Economy

Price war

Beijing warns Washington on rate hikes

Xi-Mask-w

Xi Jinping: attacking US policy

Fighting inflation seems to be one of a diminishing number of objectives that the world’s two biggest economies have in common. For example, one of the less-discussed outcomes from a virtual meeting between Chinese President Xi Jinping and his American counterpart Joe Biden last November was that both countries agreed to tap their strategic oil reserves in efforts to keep a lid on petrol prices.

In trying to tame spiralling inflation for other goods, Washington wants more from Beijing. One priority: pressuring the Chinese into ditching their ‘zero-Covid’ policy, which is being blamed for disrupting global supply chains and stoking price rises.

Beijing looks more concerned about the spike in American interest rates, however. “If major economies slam on the brakes or take a U-turn in their monetary policies, there would be serious negative spillovers,” Xi warned at the Davos summit in January, claiming that developing countries would bear the brunt of the impact.

So have the two countries made substantive efforts to address each other’s concerns? No, far from it.

Over the past few months the Chinese government has put the country’s four biggest cities into lengthy lockdowns in a bid to stamp out a resurgence in Covid infections.

The result was a further squeeze in supply chains and inflationary pressures.

The Federal Reserve, of course, has just raised its benchmark interest rate by 75 basis points – the most aggressive hike in nearly three decades.

US consumer prices have been increasing at the fastest pace in 40 years. The consumer price index (CPI) shot up 8.6% in May from a year ago, with Chinese media outlets immediately finding direct fault in Washington’s policies for the inflationary storm.

“The US government has begun to scapegoat other countries for its own policy failures. But it is America’s selfish policies [the Fed’s quantitative easing] and trade war that have caused and perpetuated its inflation. The worst is yet to come,” Xinhua warned in an op-ed.

Chinese inflation rates in May were a lot lower at 2.1%, giving the central bank a little more room to jack up an ailing economy. Policymakers have also been trying to sound confident that they will meet their objectives of capping China’s CPI increase at 3% on an annualised basis. “We have been implementing prudent monetary policy and not printing excessive money in recent years,” Li Keqiang, the country’s premier, explained this week during a visit to Hebei.

But that doesn’t mean that the central bank can sit too easy. Citing a number of economists, Sina Finance reported concerns about China’s potential CPI readings over the remainder of the year, even if they look less intimidating at the moment. On one side there are lingering concerns that inflationary pressures on manufacturers – evident in increases in the producer price index (PPI) – will soon spill over into higher prices for Chinese consumers. Analysts are also concerned that the spike in US rates will trigger unprecedented volatility in stock markets.
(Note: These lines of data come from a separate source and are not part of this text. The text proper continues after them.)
(** GetArgsStringSystem() where it is not Windows. *)
Definition GetArgsStringSystem (a : ArgList) (result : bytes) (skip_args : nat) : bytes :=
  foldl (fun r arg => r ++ (match r with [] => [] | _ => [SP] end) ++ [DQUOTE] ++
           EscapeChars arg [DQUOTE; BSLASH; "$"%char; "`"%char] BSLASH ++ [DQUOTE])
    result (drop skip_args (args_list a)).

(** *** Arguments in a job ad *)

(** CondorVersionInfo (condor_utils/condor_ver_info.cpp), by its version number. *)
Record CondorVersionInfo := mkVersion { Scalar : Z }.
Definition built_since_version (v : CondorVersionInfo) (MajorVer MinorVer SubMinorVer : Z) : bool :=
  MajorVer * 1000000 + MinorVer * 1000 + SubMinorVer <=? Scalar v.
Definition CondorVersionRequiresV1 (v : CondorVersionInfo) : bool :=
  negb (built_since_version v 6 7 15).

Section ClassAdArgs.
Context `{L : ExprLang}.

Definition ATTR_JOB_ARGUMENTS1 : bytes := s2b "Args".
Definition ATTR_JOB_ARGUMENTS2 : bytes := s2b "Arguments".

(** LookupString() into a char pointer: the C string of the value. *)
Definition LookupString (ad : ClassAd) (name : bytes) : option bytes :=
  until_nul <$> EvaluateAttrString ad name.
(** Assign() of a C string. *)
Definition Assign (ad : ClassAd) (name value : bytes) : ClassAd := (InsertAttr ad name value).1.

Definition GetArgsStringForDisplay (ad : ClassAd) (result : bytes) : bytes :=
  match LookupString ad ATTR_JOB_ARGUMENTS2 with
  | Some args2 => args2
  | None => default result (LookupString ad ATTR_JOB_ARGUMENTS1)
  end.

Definition AppendArgsFromClassAd (a : ArgList) (ad : ClassAd) (error_msg : bytes)
  : ArgList * bool * bytes :=
  match LookupString ad ATTR_JOB_ARGUMENTS2 with
  | Some args2 => AppendArgsV2Raw a (Some args2) error_msg
  | None =>
      match LookupString ad ATTR_JOB_ARGUMENTS1 with
      | Some args1 => AppendArgsV1Raw a (Some args1) error_msg
      | None => (a, true, error_msg)
      end
  end.

Definition GetArgsStringV1or2Raw_ad (a : ArgList) (ad : ClassAd) (result error_msg : bytes)
  : ArgList * bytes * bool * bytes :=
  match AppendArgsFromClassAd a ad error_msg with
  | (a', false, err) => (a', result, false, err)
  | (a', true, err) => (a', GetArgsStringV1or2Raw a' result, true, err)
  end.

Definition InsertArgsIntoClassAd (a : ArgList) (ad : ClassAd)
    (condor_version : option CondorVersionInfo) (error_msg : bytes) : ClassAd * bool * bytes :=
  let has_args1 := bool_decide (is_Some (Lookup ad ATTR_JOB_ARGUMENTS1)) in
  let has_args2 := bool_decide (is_Some (Lookup ad ATTR_JOB_ARGUMENTS2)) in
  let '(requires_v1, condor_version_requires_v1) :=
    match condor_version with
    | Some v => (CondorVersionRequiresV1 v, true)
    | None => (input_was_unknown_platform_v1 a, false)
    end in
  let ad :=
    if negb requires_v1 then Assign ad ATTR_JOB_ARGUMENTS2 (GetArgsStringV2Raw a [] 0)
    else if has_args2 then (Delete ad ATTR_JOB_ARGUMENTS2).1 else ad in
  if requires_v1 then
    match GetArgsStringV1Raw a [] error_msg with
    | (args1, true, err) => (Assign ad ATTR_JOB_ARGUMENTS1 args1, true, err)
    | (_, false, err) =>
        if condor_version_requires_v1 && negb (input_was_unknown_platform_v1 a) then
          ((Delete (Delete ad ATTR_JOB_ARGUMENTS1).1 ATTR_JOB_ARGUMENTS2).1, true, err)
        else (ad, false, AddErrorMessage (s2b "Failed to convert arguments to V1 syntax.") err)
    end
  else ((if has_args1 then (Delete ad ATTR_JOB_ARGUMENTS1).1 else ad), true, error_msg).
End ClassAdArgs.

(** ** V2 strings are parsed back

    split_args() looks one character ahead inside a quoted section.  [vstep] is the same parser
    without lookahead: after a quote in a quoted section it is in the mode [VMaybe]. *)

Inductive vmode := VOut | VIn | VMaybe.
Record vstate := mkV { vm : vmode; vbuf : bytes; vtok : bool; vacc : list bytes }.

Definition vstep_out (s : vstate) (c : ascii) : vstate :=
  if ceq c SQUOTE then mkV VIn (vbuf s) true (vacc s)
  else if argspace c then
    if vtok s then mkV VOut [] false (vacc s ++ [vbuf s]) else mkV VOut (vbuf s) false (vacc s)
  else mkV VOut (vbuf s ++ [c]) true (vacc s).
Definition vstep (s : vstate) (c : ascii) : vstate :=
  match vm s with
  | VOut => vstep_out s c
  | VIn => if ceq c SQUOTE then mkV VMaybe (vbuf s) (vtok s) (vacc s)
           else mkV VIn (vbuf s ++ [c]) (vtok s) (vacc s)
  | VMaybe => if ceq c SQUOTE then mkV VIn (vbuf s ++ [SQUOTE]) (vtok s) (vacc s)
              else vstep_out s c
  end.
Definition vend (s : vstate) : list bytes := if vtok s then vacc s ++ [vbuf s] else vacc s.

Lemma split_loop_vstep args buf tok acc q :
  (let s := foldl vstep (mkV VOut buf tok acc) args in
   vm s <> VIn -> split_loop args None buf tok acc = (vend s, None)) /\
  (let s := foldl vstep (mkV VIn buf tok acc) args in
   vm s <> VIn -> split_loop args (Some q) buf tok acc = (vend s, None)).
Proof.
  remember (length args) as n eqn:Hn. revert args buf tok acc q Hn.
  induction (lt_wf n) as [n _ IH]. intros args buf tok acc q ->.
  destruct args as [|c args]; [done|].
  assert (HO : forall a b t l, (length a <= length args)%nat ->
    vm (foldl vstep (mkV VOut b t l) a) <> VIn ->
    split_loop a None b t l = (vend (foldl vstep (mkV VOut b t l) a), None)).
  { intros a b t l Ha. apply (IH (length a)); [simpl; lia|exact []|done]. }
  assert (HI : forall a b t l q, (length a <= length args)%nat ->
    vm (foldl vstep (mkV VIn b t l) a) <> VIn ->
    split_loop a (Some q) b t l = (vend (foldl vstep (mkV VIn b t l) a), None)).
  { intros a b t l q' Ha. apply (IH (length a)); [simpl; lia|done]. }
  clear IH. split; cbn [foldl]; unfold vstep at 2 4; cbn [vm vbuf vtok vacc split_loop].
  - unfold vstep_out; cbn [vm vbuf vtok vacc]. destruct (ceq c SQUOTE); [by apply HI|].
    destruct (argspace c); [destruct tok|]; by apply HO.
  - destruct (ceq c SQUOTE) eqn:Hc; [|by apply HI].
    destruct args as [|c2 args]; [done|]. cbn [foldl]. unfold vstep at 2 4. cbn [vm vbuf vtok vacc].
    destruct (ceq c2 SQUOTE) eqn:Hc2; [apply HI; simpl; lia|]. apply (HO (c2 :: args)). done.
Qed.

Abbreviation vrun := (foldl vstep (mkV VOut [] false [])).

Lemma vrun_snoc r c : vrun (r ++ [c]) = vstep (vrun r) c.
Proof. by rewrite foldl_app. Qed.

(** The string so far encodes the arguments [acc] and the part [u] of the next one; a quote at its
    end closes a section that can be taken up again. *)
Definition encodes (r u : bytes) (acc : list bytes) : Prop :=
  exists t, (vrun r = mkV VOut u t acc /\ (t = false -> u = []) /\ last r <> Some SQUOTE) \/
  (exists r', r = r' ++ [SQUOTE] /\ vrun r' = mkV VIn u true acc).

Lemma last_snoc' {A} (l : list A) x : last (l ++ [x]) = Some x.
Proof. apply last_snoc. Qed.

Lemma append_char_encodes r u acc c :
  encodes r u acc ->
  encodes (append_char r c) (u ++ [c]) acc /\ vtok (vrun (append_char r c)) = true.
Proof.
  intros (t & Hr). unfold append_char. destruct (argspace c || ceq c SQUOTE) eqn:Hsp.
  - set (r0 := match last r with Some q => _ | None => _ end).
    assert (H0 : vrun r0 = mkV VIn u true acc).
    { destruct Hr as [(Hr & Ht & Hl)|(r' & -> & Hr)].
      - replace r0 with (r ++ [SQUOTE]).
        + rewrite vrun_snoc, Hr. done.
        + subst r0. destruct (last r) as [q|]; [|done]. unfold ceq. rewrite bool_decide_false by congruence. done.
      - subst r0. rewrite last_snoc'. unfold ceq. rewrite bool_decide_true, removelast_last by done. done. }
    set (r1 := if ceq c SQUOTE then _ else _).
    assert (H1 : vrun (r1 ++ [c]) = mkV VIn (u ++ [c]) true acc).
    { rewrite vrun_snoc. subst r1. unfold ceq. case_bool_decide as Hc.
      - subst c. rewrite vrun_snoc, H0. done.
      - rewrite H0. unfold vstep; simpl. unfold ceq. by rewrite bool_decide_false. }
    replace (r1 ++ [c; SQUOTE]) with ((r1 ++ [c]) ++ [SQUOTE]) by by rewrite <- app_assoc.
    split; [|by rewrite vrun_snoc, H1]. exists true. right. by exists (r1 ++ [c]).
  - apply orb_false_iff in Hsp as [Hs Hq].
    assert (Hv : vrun (r ++ [c]) = mkV VOut (u ++ [c]) true acc).
    { rewrite vrun_snoc. destruct Hr as [(Hr & _ & _)|(r' & -> & Hr)].
      - rewrite Hr. unfold vstep, vstep_out; simpl. by rewrite Hq, Hs.
      - rewrite vrun_snoc, Hr. unfold vstep; simpl. rewrite Hq. unfold vstep_out. by rewrite Hq, Hs. }
    split; [|by rewrite Hv]. exists true. left. split_and!; [done..|]. rewrite last_snoc'.
    intros [= ->]. done.
Qed.

Lemma append_chars_encodes cs r u acc :
  encodes r u acc -> cs <> [] ->
  encodes (foldl append_char r cs) (u ++ cs) acc /\ vtok (vrun (foldl append_char r cs)) = true.
Proof.
  revert r u. induction cs as [|c cs IH]; intros r u Hr Hne; [done|].
  destruct (append_char_encodes r u acc c Hr) as [Hr' Ht]. cbn [foldl].
  destruct cs as [|c' cs]; [done|]. destruct (IH _ _ Hr' ltac:(done)) as [H1 H2].
  split; [|done]. by rewrite <- app_assoc in H1.
Qed.

Lemma encodes_end r u acc :
  encodes r u acc -> vtok (vrun r) = true -> vm (vrun r) <> VIn /\ vend (vrun r) = acc ++ [u].
Proof.
  intros (t & [(Hr & _ & _)|(r' & -> & Hr)]) Ht.
  - rewrite Hr in Ht |- *. simpl in Ht. by subst t.
  - rewrite vrun_snoc, Hr. done.
Qed.
Lemma encodes_space r u acc :
  encodes r u acc -> vtok (vrun r) = true -> encodes (r ++ [SP]) [] (acc ++ [u]).
Proof.
  intros (t & [(Hr & _ & _)|(r' & -> & Hr)]) Ht; exists false; left.
  - rewrite vrun_snoc, last_snoc', Hr in *. simpl in Ht. by subst t.
  - by rewrite !vrun_snoc, last_snoc', Hr.
Qed.

(** What append_arg() puts between two arguments. *)
Definition spaced (r : bytes) : bytes := match r with [] => [] | _ => r ++ [SP] end.

(** A string that holds the arguments [l], all complete. *)
Definition holds_args (r : bytes) (l : list bytes) : Prop :=
  encodes (spaced r) [] l /\ vm (vrun r) <> VIn /\ vend (vrun r) = l.

Lemma append_arg_holds arg r l : holds_args r l -> holds_args (append_arg arg r) (l ++ [arg]).
Proof.
  intros (H0 & _ & _).
  assert (H1 : encodes (append_arg arg r) arg l /\ vtok (vrun (append_arg arg r)) = true).
  { unfold append_arg. fold (spaced r). destruct arg as [|c arg];
      [|by apply (append_chars_encodes (c :: arg) (spaced r) [] l)].
    replace (spaced r ++ [SQUOTE; SQUOTE]) with ((spaced r ++ [SQUOTE]) ++ [SQUOTE]) by by rewrite <- app_assoc.
    assert (Hin : vrun (spaced r ++ [SQUOTE]) = mkV VIn [] true l).
    { rewrite vrun_snoc. destruct H0 as (t & [(Hv & _ & _)|(r' & Hr' & Hv)]).
      - by rewrite Hv.
      - exfalso. unfold spaced in Hr'. destruct r as [|c r]; [by destruct r'|].
        apply app_inj_tail in Hr' as [_ ?]. done. }
    split; [|by rewrite vrun_snoc, Hin]. exists true. right. eauto. }
  destruct H1 as [H1 H2]. split; [|by apply encodes_end].
  unfold spaced. destruct (append_arg arg r); [done|]. by apply encodes_space.
Qed.

Lemma join_args_holds args r l :
  holds_args r l -> holds_args (foldl (fun r a => append_arg a r) r args) (l ++ args).
Proof.
  revert r l. induction args as [|a args IH]; intros r l Hr; simpl; [by rewrite app_nil_r|].
  rewrite (cons_middle a l args), app_assoc. by apply IH, append_arg_holds.
Qed.
Lemma holds_nil : holds_args [] [].
Proof. split; [|done]. exists false. by left. Qed.
Lemma holds_marker : holds_args [SP] [].
Proof. split; [|done]. exists false. by left. Qed.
Should that happen, huge volumes of dollars are likely to flow out of emerging markets, including China, bringing heightened risks of depreciating asset prices.

That’s probably why Xi made the Fed’s monetary policy one of his key concerns during his speech at Davos earlier this year.

China’s president might be dialling up Joe Biden again, after the US president told reporters he is planning to speak to Xi soon. But for the time being the Biden administration seems to be more willing to consider another concession that Beijing has been demanding for a while.

US Treasury Secretary Janet Yellen said on Sunday that some of the tariffs on Chinese imports – inherited from the Trump administration – served “no strategic purpose” and Biden has indicated that he is close to making a decision on easing some of them as part of efforts to bring down prices for American consumers at stores like Walmart.

It will be interesting to see what, if anything, Beijing might bring to the bargaining table in exchange.